**** EXTRACTED ENTRIES

(* ===== verification/PosixFile.v ===== *)
(** * Plain files

    A file as read, written and truncated by pread(2), pwrite(2) and ftruncate(2)
    is a list of bytes; what lies behind its end reads as zero once the file has
    grown over it. *)

From stdpp Require Import base list numbers.
From S2P Require Import Prelude.

Open Scope Z_scope.

(** ** Operations *)

Abbreviation file := (list Z).

Definition pread (f : file) (offset size : Z) : list Z := take (Z.to_nat size) (drop (Z.to_nat offset) f).

Definition pwrite (f : file) (offset : Z) (data : list Z) : file :=
  match data with
  | [] => f
  | _ => take (Z.to_nat offset) f ++ replicate (Z.to_nat offset - length f) 0 ++ data
           ++ drop (Z.to_nat offset + length data) f
  end.

Definition ftruncate (f : file) (offset : Z) : file :=
  take (Z.to_nat offset) f ++ replicate (Z.to_nat offset - length f) 0.

(** ** Lemmas *)

Definition byte (f : file) (i : nat) : Z := default 0 (f !! i).

(** Files are equal when they are equally long and have the same bytes. *)
Lemma file_eq (f g : file) : length f = length g -> (forall i, (i < length f)%nat -> byte f i = byte g i) -> f = g.
Proof.
  intros Hl Hb. apply list_eq. intros i. destruct (decide (i < length f)%nat) as [Hi|Hi].
  - specialize (Hb i Hi). unfold byte in Hb.
    destruct (lookup_lt_is_Some_2 f i Hi) as [x Hx], (lookup_lt_is_Some_2 g i ltac:(lia)) as [y Hy].
    rewrite Hx, Hy in Hb |- *. simpl in Hb. by subst.
  - rewrite !lookup_ge_None_2 by lia. done.
Qed.

Lemma pwrite_length f o d :
  length (pwrite f o d) = if decide (d = []) then length f else Nat.max (length f) (Z.to_nat o + length d).
Proof.
  destruct d as [|x d]; [done|]. rewrite decide_False by done. unfold pwrite.
  rewrite !length_app, length_take, length_replicate, length_drop. simpl. lia.
Qed.

Lemma pwrite_byte f o d i :
  byte (pwrite f o d) i =
  if decide (Z.to_nat o <= i < Z.to_nat o + length d)%nat then byte d (i - Z.to_nat o) else byte f i.
Proof.
  unfold byte. destruct d as [|x d]; [simpl; case_decide; [lia|done]|]. unfold pwrite.
  set (n := Z.to_nat o). set (dd := x :: d). case_decide as Hin.
  - rewrite lookup_app_r by (rewrite length_take; lia).
    rewrite lookup_app_r by (rewrite length_take, length_replicate; lia).
    rewrite length_take, length_replicate. rewrite lookup_app_l by lia. do 2 f_equal. lia.
  - destruct (decide (i < n)%nat) as [Hlt|Hge].
    + destruct (decide (i < length f)%nat) as [Hf|Hf].
      * rewrite lookup_app_l by (rewrite length_take; lia). by rewrite lookup_take_lt by lia.
      * rewrite lookup_app_r by (rewrite length_take; lia). rewrite lookup_app_l by (rewrite length_replicate, length_take; lia).
        rewrite length_take, (lookup_ge_None_2 f) by lia. by rewrite lookup_replicate_2 by lia.
    + rewrite lookup_app_r by (rewrite length_take; lia).
      rewrite lookup_app_r by (rewrite length_take, length_replicate; lia).
      rewrite length_take, length_replicate. rewrite lookup_app_r by lia.
      rewrite lookup_drop. do 2 f_equal. lia.
Qed.

Lemma pread_byte f o n i : (i < Z.to_nat n)%nat -> byte (pread f o n) i = byte f (Z.to_nat o + i).
Proof. intros Hi. unfold byte, pread. rewrite lookup_take_lt by done. by rewrite lookup_drop. Qed.

Lemma pread_length f o n : length (pread f o n) = Nat.min (Z.to_nat n) (length f - Z.to_nat o).
Proof. unfold pread. by rewrite length_take, length_drop. Qed.

Lemma ftruncate_length f o : length (ftruncate f o) = Z.to_nat o.
Proof. unfold ftruncate. rewrite length_app, length_take, length_replicate. lia. Qed.

Lemma ftruncate_byte f o i : byte (ftruncate f o) i = if decide (i < Z.to_nat o)%nat then byte f i else 0.
Proof.
  unfold byte, ftruncate. set (n := Z.to_nat o). destruct (decide (i < length f)%nat) as [Hf|Hf]; case_decide as Hn.
  - rewrite lookup_app_l by (rewrite length_take; lia). by rewrite lookup_take_lt by lia.
  - rewrite lookup_ge_None_2; [done|]. rewrite length_app, length_take, length_replicate. lia.
  - rewrite lookup_app_r by (rewrite length_take; lia). rewrite length_take, (lookup_ge_None_2 f) by lia.
    by rewrite lookup_replicate_2 by lia.
  - rewrite lookup_ge_None_2; [done|]. rewrite length_app, length_take, length_replicate. lia.
Qed.

Lemma byte_app_l f g i : (i < length f)%nat -> byte (f ++ g) i = byte f i.
Proof. intros. unfold byte. by rewrite lookup_app_l. Qed.

Lemma byte_app_r f g i : (length f <= i)%nat -> byte (f ++ g) i = byte g (i - length f).
Proof. intros. unfold byte. by rewrite lookup_app_r. Qed.

(** Two writes in a row are one. *)
Lemma pwrite_app f o d1 d2 :
  0 <= o -> pwrite (pwrite f o d1) (o + Z.of_nat (length d1)) d2 = pwrite f o (d1 ++ d2).
Proof.
  intros Ho. apply file_eq.
  - rewrite !pwrite_length. repeat case_decide; subst; simpl in *; rewrite ?app_nil_r in *; try done;
      try (destruct d1; done); rewrite ?length_app; lia.
  - intros i _. rewrite !pwrite_byte, length_app. repeat case_decide; try lia; try done.
    + rewrite byte_app_r by lia. f_equal. lia.
    + by rewrite byte_app_l by lia.
Qed.

(** Writes to different places can be exchanged. *)
Lemma pwrite_comm f o1 d1 o2 d2 :
  0 <= o1 -> 0 <= o2 ->
  o1 + Z.of_nat (length d1) <= o2 \/ o2 + Z.of_nat (length d2) <= o1 ->
  pwrite (pwrite f o1 d1) o2 d2 = pwrite (pwrite f o2 d2) o1 d1.
Proof.
  intros H1 H2 Hd. apply file_eq.
  - rewrite !pwrite_length. repeat case_decide; lia.
  - intros i _. rewrite !pwrite_byte. repeat case_decide; try lia; done.
Qed.

(** Two reads in a row are one, when the first is not cut short inside the file. *)
Lemma pread_app f o n m : 0 <= o -> 0 <= n -> 0 <= m -> pread f o n ++ pread f (o + n) m = pread f o (n + m).
Proof.
  intros. unfold pread. rewrite !Z2Nat.inj_add by lia. rewrite <-drop_drop.
  generalize (drop (Z.to_nat o) f). intros g. by rewrite take_take_drop.
Qed.
(* ===== verification/AfrHealAlgo.v ===== *)
(** * cluster/afr: the algorithms of data self-heal

    Model of afr-self-heal-algorithm.c.  A file is copied from the source to the
    sinks by loops, one for a block, of which up to a window's number run at a
    time.  The full algorithm reads every block and writes it to all sinks; the
    diff algorithm compares checksums first and writes a block to the sinks that
    differ.  A loop has a frame of its own, on which its calls are wound; when the
    last call is answered the loop returns and the driver starts others or ends
    the heal.

    Callbacks may run on several threads.  A thread is the stack of places in the
    driver where it is; the places are the points between which another thread can
    act. *)

From stdpp Require Import base list numbers.
From S2P Require Import Prelude PosixFile Md5.
Open Scope Z_scope.

(** ** Data *)

(** What the algorithms read of [priv], [this->ctx], [local] and [sh]. *)
Record heal_conf := mk_hc {
  hc_child_count : nat;
  hc_window : Z;               (* data_self_heal_window_size *)
  hc_page_size : Z;
  hc_child_up : list bool;
  hc_sources : list Z;
  hc_source : nat;
  hc_active_sinks : Z;
  hc_block_size : Z;
  hc_file_size : Z;
  hc_has_holes : bool
}.

Record sh_diff_loop_state := mk_dls {
  dl_offset : Z;
  dl_write_needed : list bool;
  dl_checksum : list (list Z);     (* a digest for every child *)
  dl_active : bool
}.

(** [afr_sh_algo_full_private_t] and [afr_sh_algo_diff_private_t]; the former has
    the first two fields only. *)
Record algo_private := mk_ap {
  loops_running : Z;
  ap_offset : Z;
  ap_block_size : Z;
  total_blocks : Z;
  diff_blocks : Z;
  ap_loops : list sh_diff_loop_state
}.

(** What the algorithms change: [sh->private], [None] once it is freed,
    [sh->op_failed], and the calls made so far of [algo_completion_cbk] ([true])
    and [algo_abort_cbk] ([false]). *)
Record heal := mk_heal { h_private : option algo_private; h_op_failed : bool; h_ended : list bool }.

(** Calls to children; an answer comes back with the cookie. *)
Inductive heal_op :=
  | H_readv (size offset : Z)
  | H_writev (vector : list (list Z)) (offset : Z)
  | H_rchecksum (offset len : Z).

Record heal_call := mk_call { hcall_child : nat; hcall_cookie : Z; hcall_op : heal_op }.

(** The frame of a loop: [call_count] of its local, and the calls on it that are
    not answered. *)
Record rw_frame := mk_rw { rw_count : Z; rw_calls : list heal_call }.

Record reply := mk_reply { r_op_ret : Z; r_vector : list (list Z); r_strong : list Z }.

Definition set_running (n : Z) (p : algo_private) : algo_private :=
  mk_ap n (ap_offset p) (ap_block_size p) (total_blocks p) (diff_blocks p) (ap_loops p).
Definition set_loops (ls : list sh_diff_loop_state) (p : algo_private) : algo_private :=
  mk_ap (loops_running p) (ap_offset p) (ap_block_size p) (total_blocks p) (diff_blocks p) ls.
Definition set_private (p : algo_private) (h : heal) : heal := mk_heal (Some p) (h_op_failed h) (h_ended h).
Definition op_failed (h : heal) : heal := mk_heal (h_private h) true (h_ended h).

(** A callback: what it changes, its frame, and whether the loop returned, which
    destroys the frame and goes on with the driver.  [None] is a fault: the access
    to memory that was freed or never there. *)
Abbreviation handled := (option (heal * rw_frame * bool)).

(** ** Sinks *)

Definition is_sink (c : heal_conf) (i : nat) : bool :=
  negb (negb (nth i (hc_sources c) 0 =? 0) || negb (nth i (hc_child_up c) false)).

(** [for (i = 0; i < child_count; i++)], over the children that satisfy [want],
    with [if (!--call_count) break]. *)
Fixpoint wind_loop {T : Type} (want : nat -> bool) (mk : nat -> T) (todo i : nat) (call_count : Z) : list T :=
  match todo with
  | O => []
  | S todo =>
      if want i then mk i :: (if call_count - 1 =? 0 then [] else wind_loop want mk todo (S i) (call_count - 1))
      else wind_loop want mk todo (S i) call_count
  end.

(** [afr_frame_return] *)
Definition frame_return (f : rw_frame) : rw_frame := mk_rw (u32 (rw_count f - 1)) (rw_calls f).
(* ===== verification/AfrHealInv.v ===== *)
(** * cluster/afr: the heal of a file, for any algorithm

    What the driver relies on is stated as a class: an algorithm keeps its loops
    in order ([ha_good]), begins a loop on any block, and every answer to a loop
    brings it nearer to its end, at which its block is the same on all sinks or the
    heal has failed.  From that: the driver ends every heal once, touches no freed
    memory, and completes a heal only when the sinks have the bytes of the source.
    The two algorithms are instances (AfrHealFull, AfrHealDiff). *)

From stdpp Require Import base list numbers.
From S2P Require Import Prelude PosixFile Md5 AfrHealAlgo.
Open Scope Z_scope.

(** ** Sinks and blocks *)

Definition sinks (c : heal_conf) : list nat := List.filter (is_sink c) (seq 0 (hc_child_count c)).

Definition file_of (files : list file) (i : nat) : file := nth i files [].

(** The configuration that [afr_sh_data_sync_prepare] starts an algorithm with. *)
Record conf_ok (c : heal_conf) : Prop := {
  co_source : (hc_source c < hc_child_count c)%nat;
  co_not_sink : is_sink c (hc_source c) = false;
  co_active : hc_active_sinks c = Z.of_nat (length (sinks c));
  co_sinks : sinks c <> [];
  co_count : Z.of_nat (hc_child_count c) <= 2 ^ 16;
  co_window : 0 < hc_window c <= 2 ^ 16;
  co_block : 0 < hc_block_size c < 2 ^ 32;
  co_page : 0 < hc_page_size c < 2 ^ 32;
  co_size : 0 <= hc_file_size c < 2 ^ 62 }.

(** Position [n] lies in the block at [o]. *)
Definition in_block (bs o : Z) (n : nat) : Prop := o <= Z.of_nat n < o + bs.

Section Blocks.
Context (c : heal_conf) (files0 : list file) (bs : Z).

(** The source as it was; it is only read. *)
Definition src : file := file_of files0 (hc_source c).

Definition same_bytes (f g : file) (o : Z) : Prop := forall n, in_block bs o n -> byte f n = byte g n.

(** The block at [o] of sink [i] has the bytes of the source, up to its end. *)
Definition clean_at (files : list file) (i : nat) (o : Z) : Prop :=
  forall n, in_block bs o n -> (n < length src)%nat -> byte (file_of files i) n = byte src n.

Definition clean (files : list file) (o : Z) : Prop := forall i, i ∈ sinks c -> clean_at files i o.

(** No sink has been written in the block at [o]. *)
Definition untouched (files : list file) (o : Z) : Prop :=
  forall i, i ∈ sinks c -> same_bytes (file_of files i) (file_of files0 i) o.

(** Outside of the block at [o] the sinks are as before. *)
Definition elsewhere (files files' : list file) (o : Z) : Prop :=
  forall i n, i ∈ sinks c -> ~ in_block bs o n -> byte (file_of files' i) n = byte (file_of files i) n.

(** What the files must be for a heal to be right: the source has the size that
    was found; if it has holes, a sink has nothing but zeros where a block of the
    source is all zeros. *)
Record heal_data : Prop := {
  hd_size : Z.of_nat (length src) = hc_file_size c;
  hd_holes : hc_has_holes c = true -> forall j i, 0 <= j -> i ∈ sinks c ->
    (forall n, in_block bs (j * bs) n -> byte src n = 0) ->
    forall n, in_block bs (j * bs) n -> (n < length src)%nat -> byte (file_of files0 i) n = 0 }.

End Blocks.

Lemma elem_of_sinks c i : i ∈ sinks c <-> (i < hc_child_count c)%nat /\ is_sink c i = true.
Proof. unfold sinks. rewrite list_elem_of_In, filter_In, in_seq. split; intros [? ?]; (split; [lia|done]). Qed.

Lemma sinks_nodup c : NoDup (sinks c).
Proof. unfold sinks. apply NoDup_ListNoDup, List.NoDup_filter, NoDup_ListNoDup, NoDup_seq. Qed.

Lemma file_of_insert files i f j :
  (i < length files)%nat -> file_of (<[i := f]> files) j = if decide (i = j) then f else file_of files j.
Proof.
  intros Hi. unfold file_of. rewrite !nth_lookup. case_decide as E.
  - subst j. by rewrite list_lookup_insert_eq.
  - by rewrite list_lookup_insert_ne.
Qed.

(** Blocks at different multiples of their size do not meet. *)
Lemma blocks_disjoint bs j k n : 0 < bs -> in_block bs (j * bs) n -> in_block bs (k * bs) n -> j = k.
Proof. unfold in_block. intros Hb H1 H2. nia. Qed.

Lemma wind_loop_all {T} want (mk : nat -> T) todo i :
  wind_loop want mk todo i (Z.of_nat (length (List.filter want (seq i todo)))) = map mk (List.filter want (seq i todo)).
Proof.
  revert i. induction todo as [|todo IH]; intros i; [done|]. cbn [wind_loop seq List.filter].
  destruct (want i); [|apply IH]. cbn [length map]. f_equal.
  replace (Z.of_nat (S (length (List.filter want (seq (S i) todo)))) - 1) with (Z.of_nat (length (List.filter want (seq (S i) todo)))) by lia.
  destruct (Z.eqb_spec (Z.of_nat (length (List.filter want (seq (S i) todo)))) 0) as [E|E]; [|apply IH].
  by destruct (List.filter want (seq (S i) todo)).
Qed.

(** With a count that is never used up the loop goes to its end. *)
Lemma wind_loop_more {T} want (mk : nat -> T) todo i n :
  Z.of_nat (length (List.filter want (seq i todo))) < n -> wind_loop want mk todo i n = map mk (List.filter want (seq i todo)).
Proof.
  revert i n. induction todo as [|todo IH]; intros i n Hn; [done|]. cbn [wind_loop seq List.filter] in *.
  destruct (want i); [|by apply IH]. cbn [length map] in *. f_equal.
  rewrite (proj2 (Z.eqb_neq _ _)) by lia. apply IH. lia.
Qed.

(** ** Loops *)

Definition op_offset (o : heal_op) : Z := match o with H_readv _ o | H_writev _ o | H_rchecksum o _ => o end.

(** The block that a loop is at. *)
Definition frame_offset (f : rw_frame) : Z := match rw_calls f with [] => 0 | call :: _ => op_offset (hcall_op call) end.

(** The answers that a loop can still get. *)
Definition frame_weight (c : heal_conf) (f : rw_frame) : nat :=
  length (rw_calls f) +
  match rw_calls f with
  | mk_call _ _ (H_rchecksum _ _) :: _ => 1 + length (sinks c)
  | mk_call _ _ (H_readv _ _) :: _ => length (sinks c)
  | _ => 0
  end.

(** ** What an algorithm promises to the driver *)

(** What the callback of an answer to frame [f] leaves: it changes nothing that
    the driver keeps but the number of loops, the sinks are written in the block of
    the loop only, and the loop returned, with a clean block, or is nearer to its
    end. *)
Definition answered (c : heal_conf) (files0 : list file) (bs : Z)
    (good : bool -> list sh_diff_loop_state -> list rw_frame -> list file -> Prop) (e honest : bool) (h : heal) (p : algo_private)
    (f1 : list rw_frame) (f : rw_frame) (f2 : list rw_frame) (files files' : list file) (result : handled) : Prop :=
  exists h' f' (returned : bool) p',
    result = Some (h', f', returned) /\
    h_private h' = Some p' /\ h_ended h' = h_ended h /\ (h_op_failed h = true -> h_op_failed h' = true) /\
    ap_offset p' = ap_offset p /\ ap_block_size p' = ap_block_size p /\
    loops_running p' = (if returned then u32 (loops_running p - 1) else loops_running p) /\
    length files' = hc_child_count c /\ file_of files' (hc_source c) = src c files0 /\
    let e' := e || negb honest || h_op_failed h' in
    (e' = false -> elsewhere c bs files files' (frame_offset f)) /\
    if returned
    then good e' (ap_loops p') (f1 ++ f2) files' /\ (e' = false -> clean c files0 bs files' (frame_offset f))
    else good e' (ap_loops p') (f1 ++ f' :: f2) files' /\ frame_offset f' = frame_offset f /\
         (frame_weight c f' < frame_weight c f)%nat.

(** [e]: the bytes are excused, because something failed or a child did less than
    it answered. *)
Class HealAlgo (A : afr_sh_algorithm) := {
  ha_block : heal_conf -> Z;
  ha_private_block : heal_conf -> Z;
  ha_private_size : heal_conf -> algo_private -> Z;
  ha_width : heal_conf -> nat;
  ha_honest : heal_call -> answer -> bool;
  ha_data : heal_conf -> list file -> Prop;
  ha_start : heal_conf -> bool -> Z -> heal -> option (heal * option rw_frame);
  ha_loops0 : heal_conf -> list sh_diff_loop_state;
  ha_good : heal_conf -> list file -> bool -> list sh_diff_loop_state -> list rw_frame -> list file -> Prop;

  ha_block_pos c : conf_ok c -> 0 < ha_block c < 2 ^ 32;
  ha_fn c h : algo_fn A c h = set_private (mk_ap 0 0 (ha_private_block c) 0 0 (ha_loops0 c)) h;
  ha_driver c mem at_ h : algo_driver A c mem at_ h = loop_driver (ha_private_size c) (ha_start c mem) c at_ h;
  ha_size c p : ap_block_size p = ha_private_block c -> ha_private_size c p = ha_block c;
  ha_no_memory c o h : ha_start c false o h = Some (op_failed h, None);
  ha_initial c files0 e : conf_ok c -> ha_good c files0 e (ha_loops0 c) [] files0;
  ha_weaken c files0 e e' loops frames files :
    ha_good c files0 e loops frames files -> (e' = false -> e = false) -> ha_good c files0 e' loops frames files;
  ha_calls c files0 e loops frames files f :
    ha_good c files0 e loops frames files -> f ∈ frames -> rw_calls f <> [];
  ha_begin c files0 e h p frames files o j :
    conf_ok c -> h_private h = Some p -> ap_block_size p = ha_private_block c ->
    ha_good c files0 e (ap_loops p) frames files -> Z.of_nat (length frames) < hc_window c ->
    o = j * ha_block c -> 0 <= o < hc_file_size c -> (e = false -> untouched c files0 (ha_block c) files o) ->
    exists loops f, ha_start c true o h = Some (set_private (set_loops loops p) h, Some f) /\
      frame_offset f = o /\ (frame_weight c f <= ha_width c)%nat /\ ha_good c files0 e loops (frames ++ [f]) files;
  ha_answer c files0 e h p f1 f f2 files k call a r files' :
    conf_ok c -> (e = false -> ha_data c files0) ->
    h_private h = Some p -> ap_block_size p = ha_private_block c -> (h_op_failed h = true -> e = true) ->
    ha_good c files0 e (ap_loops p) (f1 ++ f :: f2) files ->
    (forall g, g ∈ f1 ++ f :: f2 -> exists j, 0 <= j /\ frame_offset g = j * ha_block c) ->
    (forall g, g ∈ f1 ++ f2 -> frame_offset g <> frame_offset f) ->
    length files = hc_child_count c -> file_of files (hc_source c) = src c files0 ->
    rw_calls f !! k = Some call -> child_answer call a files = Some (r, files') ->
    answered c files0 (ha_block c) (ha_good c files0) e (ha_honest call a) h p f1 f f2 files files'
      (algo_cbk A c call r (mk_rw (rw_count f) (delete k (rw_calls f))) h)
}.

(** ** Writing a block of the source to a sink *)

Section Writes.
Context (c : heal_conf) (files0 : list file) (bs : Z).
Context (Hc : conf_ok c) (Hbs : 0 < bs).

Lemma src_not_sink : hc_source c ∉ sinks c.
Proof. rewrite elem_of_sinks, (co_not_sink c Hc). by intros [_ ?]. Qed.

(** What any answer to a write leaves alone. *)
Lemma write_keeps files call a r files' v o :
  length files = hc_child_count c -> file_of files (hc_source c) = src c files0 -> hcall_child call ∈ sinks c ->
  hcall_op call = H_writev v o -> child_answer call a files = Some (r, files') ->
  length files' = hc_child_count c /\ file_of files' (hc_source c) = src c files0 /\
  (forall i, i <> hcall_child call -> file_of files' i = file_of files i).
Proof.
  intros Hl Hs Hi Ho Ha. assert (exists f, files' = <[hcall_child call := f]> files) as [f ->].
  { unfold child_answer in Ha. rewrite Ho in Ha. destruct a; simplify_eq; eauto. case_match; simplify_eq. eauto. }
  assert (hcall_child call < length files)%nat as Hlt by (rewrite Hl; by apply elem_of_sinks in Hi as [? _]).
  assert (forall i, i <> hcall_child call -> file_of (<[hcall_child call := f]> files) i = file_of files i) as Hne.
  { intros i Hne. by rewrite file_of_insert, decide_False by done. }
  split_and!; [by rewrite length_insert| |done]. rewrite Hne; [done|]. intros E. apply src_not_sink. by rewrite E.
Qed.

(** A whole block of the source was written. *)
Lemma write_cleans files call vec r files' v o :
  length files = hc_child_count c -> hcall_child call ∈ sinks c -> 0 <= o ->
  hcall_op call = H_writev v o -> concat v = pread (src c files0) o bs -> child_answer call (A_ok vec) files = Some (r, files') ->
  0 <= r_op_ret r /\ elsewhere c bs files files' o /\ clean_at c files0 bs files' (hcall_child call) o.
Proof.
  intros Hl Hi Ho0 Ho Hv Ha. unfold child_answer in Ha. rewrite Ho in Ha. injection Ha as <- <-.
  assert (hcall_child call < length files)%nat as Hlt by (rewrite Hl; by apply elem_of_sinks in Hi as [? _]).
  pose proof (pread_length (src c files0) o bs) as Hpl. rewrite Hv. fold (file_of files (hcall_child call)).
  split_and!; [simpl; lia| |].
  - intros i n Hin Hn. rewrite file_of_insert by done. case_decide as E; [subst i|done]. rewrite pwrite_byte.
    case_decide; [|done]. exfalso. apply Hn. unfold in_block. lia.
  - intros n Hn Hlen. unfold in_block in Hn. rewrite file_of_insert, decide_True by done. rewrite pwrite_byte.
    rewrite decide_True by lia. rewrite pread_byte by lia. f_equal. lia.
Qed.

(** A write that was not done in full. *)
Definition honest_write (a : answer) : bool := match a with A_short _ => false | _ => true end.

(** What is known after an answer to a write, if nothing is excused. *)
Lemma write_facts e hon h files v o i call a r files' :
  length files = hc_child_count c -> i ∈ sinks c -> 0 <= o -> (honest_write a = false -> hon = false) ->
  hcall_child call = i -> hcall_op call = H_writev v o -> concat v = pread (src c files0) o bs ->
  child_answer call a files = Some (r, files') ->
  e || negb hon || h_op_failed (if r_op_ret r =? -1 then op_failed h else h) = false ->
  e = false /\ elsewhere c bs files files' o /\ clean_at c files0 bs files' i o.
Proof.
  intros Hl Hi Ho Hh <- Hop Hv Ha [[He Hhon]%orb_false_iff Hf]%orb_false_iff. split; [done|].
  destruct a as [vec|junk|n]; [|exfalso|by rewrite Hh in Hhon].
  - destruct (write_cleans files call vec r files' v o) as (_ & ? & ?); done.
  - unfold child_answer in Ha. rewrite Hop in Ha. injection Ha as <- _. done.
Qed.

(** An answer to a read. *)
Lemma read_replies files call a r files' o :
  hcall_child call = hc_source c -> file_of files (hc_source c) = src c files0 ->
  hcall_op call = H_readv bs o -> child_answer call a files = Some (r, files') ->
  files' = files /\ ((exists vec, a = A_ok vec /\ concat (r_vector r) = pread (src c files0) o bs /\
                        r_op_ret r = Z.of_nat (length (pread (src c files0) o bs))) \/
                     (exists junk, a = A_fail junk /\ r_op_ret r = -1)).
Proof.
  intros Hcall Hs Ho Ha. unfold child_answer in Ha. rewrite Ho, Hcall in Ha. fold (file_of files (hc_source c)) in Ha. rewrite Hs in Ha.
  destruct a as [vec|junk|n]; simplify_eq.
  - case_bool_decide as E; simplify_eq. split; [done|left]. exists vec. simpl. by rewrite E.
  - split; [done|right]. by exists junk.
Qed.

Lemma mem_0filled_zero b : mem_0filled b = 0 <-> Forall (fun x => x = 0) b.
Proof.
  induction b as [|x b IH]; simpl; [split; [constructor|done]|]. rewrite Forall_cons_iff. destruct (Z.eqb_spec x 0); simpl; [|tauto]. tauto.
Qed.

Lemma iov_0filled_zero vector : iov_0filled vector = 0 <-> Forall (fun x => x = 0) (concat vector).
Proof.
  induction vector as [|v vector IH]; simpl; [split; [constructor|done]|]. rewrite Forall_app, <-IH, <-mem_0filled_zero.
  destruct (Z.eqb_spec (mem_0filled v) 0); simpl; tauto.
Qed.

(** Where the source was read as zeros, sinks that were not written are clean. *)
Lemma hole_clean files v j :
  heal_data c files0 bs -> hc_has_holes c = true -> 0 <= j -> untouched c files0 bs files (j * bs) ->
  concat v = pread (src c files0) (j * bs) bs -> iov_0filled v = 0 -> clean c files0 bs files (j * bs).
Proof.
  intros Hd Hh Hj Hu Hv Hz i Hi n Hn Hl. apply iov_0filled_zero in Hz. rewrite Hv in Hz.
  assert (forall n, in_block bs (j * bs) n -> byte (src c files0) n = 0) as Hsrc.
  { intros m Hm. unfold in_block in Hm. replace m with (Z.to_nat (j * bs) + (m - Z.to_nat (j * bs)))%nat by lia.
    rewrite <-(pread_byte _ (j * bs) bs) by lia. unfold byte. destruct (pread _ _ _ !! _) as [x|] eqn:E; [|done].
    by apply (Forall_lookup_1 _ _ _ _ Hz E). }
  rewrite Hu, Hsrc by done. by apply (hd_holes c files0 bs Hd Hh j i).
Qed.

End Writes.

********

ACTIVITY
In the entries above, one line contains "intros H1 H2 Hd. apply file_eq." and another contains "the first two fields only. *)". Reproduce exactly those two lines and the lines between them, nothing else.

EXERCISE RESULT
  intros H1 H2 Hd. apply file_eq.
  - rewrite !pwrite_length. repeat case_decide; lia.
  - intros i _. rewrite !pwrite_byte. repeat case_decide; try lia; done.
Qed.

(** Two reads in a row are one, when the first is not cut short inside the file. *)
Lemma pread_app f o n m : 0 <= o -> 0 <= n -> 0 <= m -> pread f o n ++ pread f (o + n) m = pread f o (n + m).
Proof.
  intros. unfold pread. rewrite !Z2Nat.inj_add by lia. rewrite <-drop_drop.
  generalize (drop (Z.to_nat o) f). intros g. by rewrite take_take_drop.
Qed.
(* ===== verification/AfrHealAlgo.v ===== *)
(** * cluster/afr: the algorithms of data self-heal

    Model of afr-self-heal-algorithm.c.  A file is copied from the source to the
    sinks by loops, one for a block, of which up to a window's number run at a
    time.  The full algorithm reads every block and writes it to all sinks; the
    diff algorithm compares checksums first and writes a block to the sinks that
    differ.  A loop has a frame of its own, on which its calls are wound; when the
    last call is answered the loop returns and the driver starts others or ends
    the heal.

    Callbacks may run on several threads.  A thread is the stack of places in the
    driver where it is; the places are the points between which another thread can
    act. *)

From stdpp Require Import base list numbers.
From S2P Require Import Prelude PosixFile Md5.
Open Scope Z_scope.

(** ** Data *)

(** What the algorithms read of [priv], [this->ctx], [local] and [sh]. *)
Record heal_conf := mk_hc {
  hc_child_count : nat;
  hc_window : Z;               (* data_self_heal_window_size *)
  hc_page_size : Z;
  hc_child_up : list bool;
  hc_sources : list Z;
  hc_source : nat;
  hc_active_sinks : Z;
  hc_block_size : Z;
  hc_file_size : Z;
  hc_has_holes : bool
}.

Record sh_diff_loop_state := mk_dls {
  dl_offset : Z;
  dl_write_needed : list bool;
  dl_checksum : list (list Z);     (* a digest for every child *)
  dl_active : bool
}.

(** [afr_sh_algo_full_private_t] and [afr_sh_algo_diff_private_t]; the former has
    the first two fields only. *)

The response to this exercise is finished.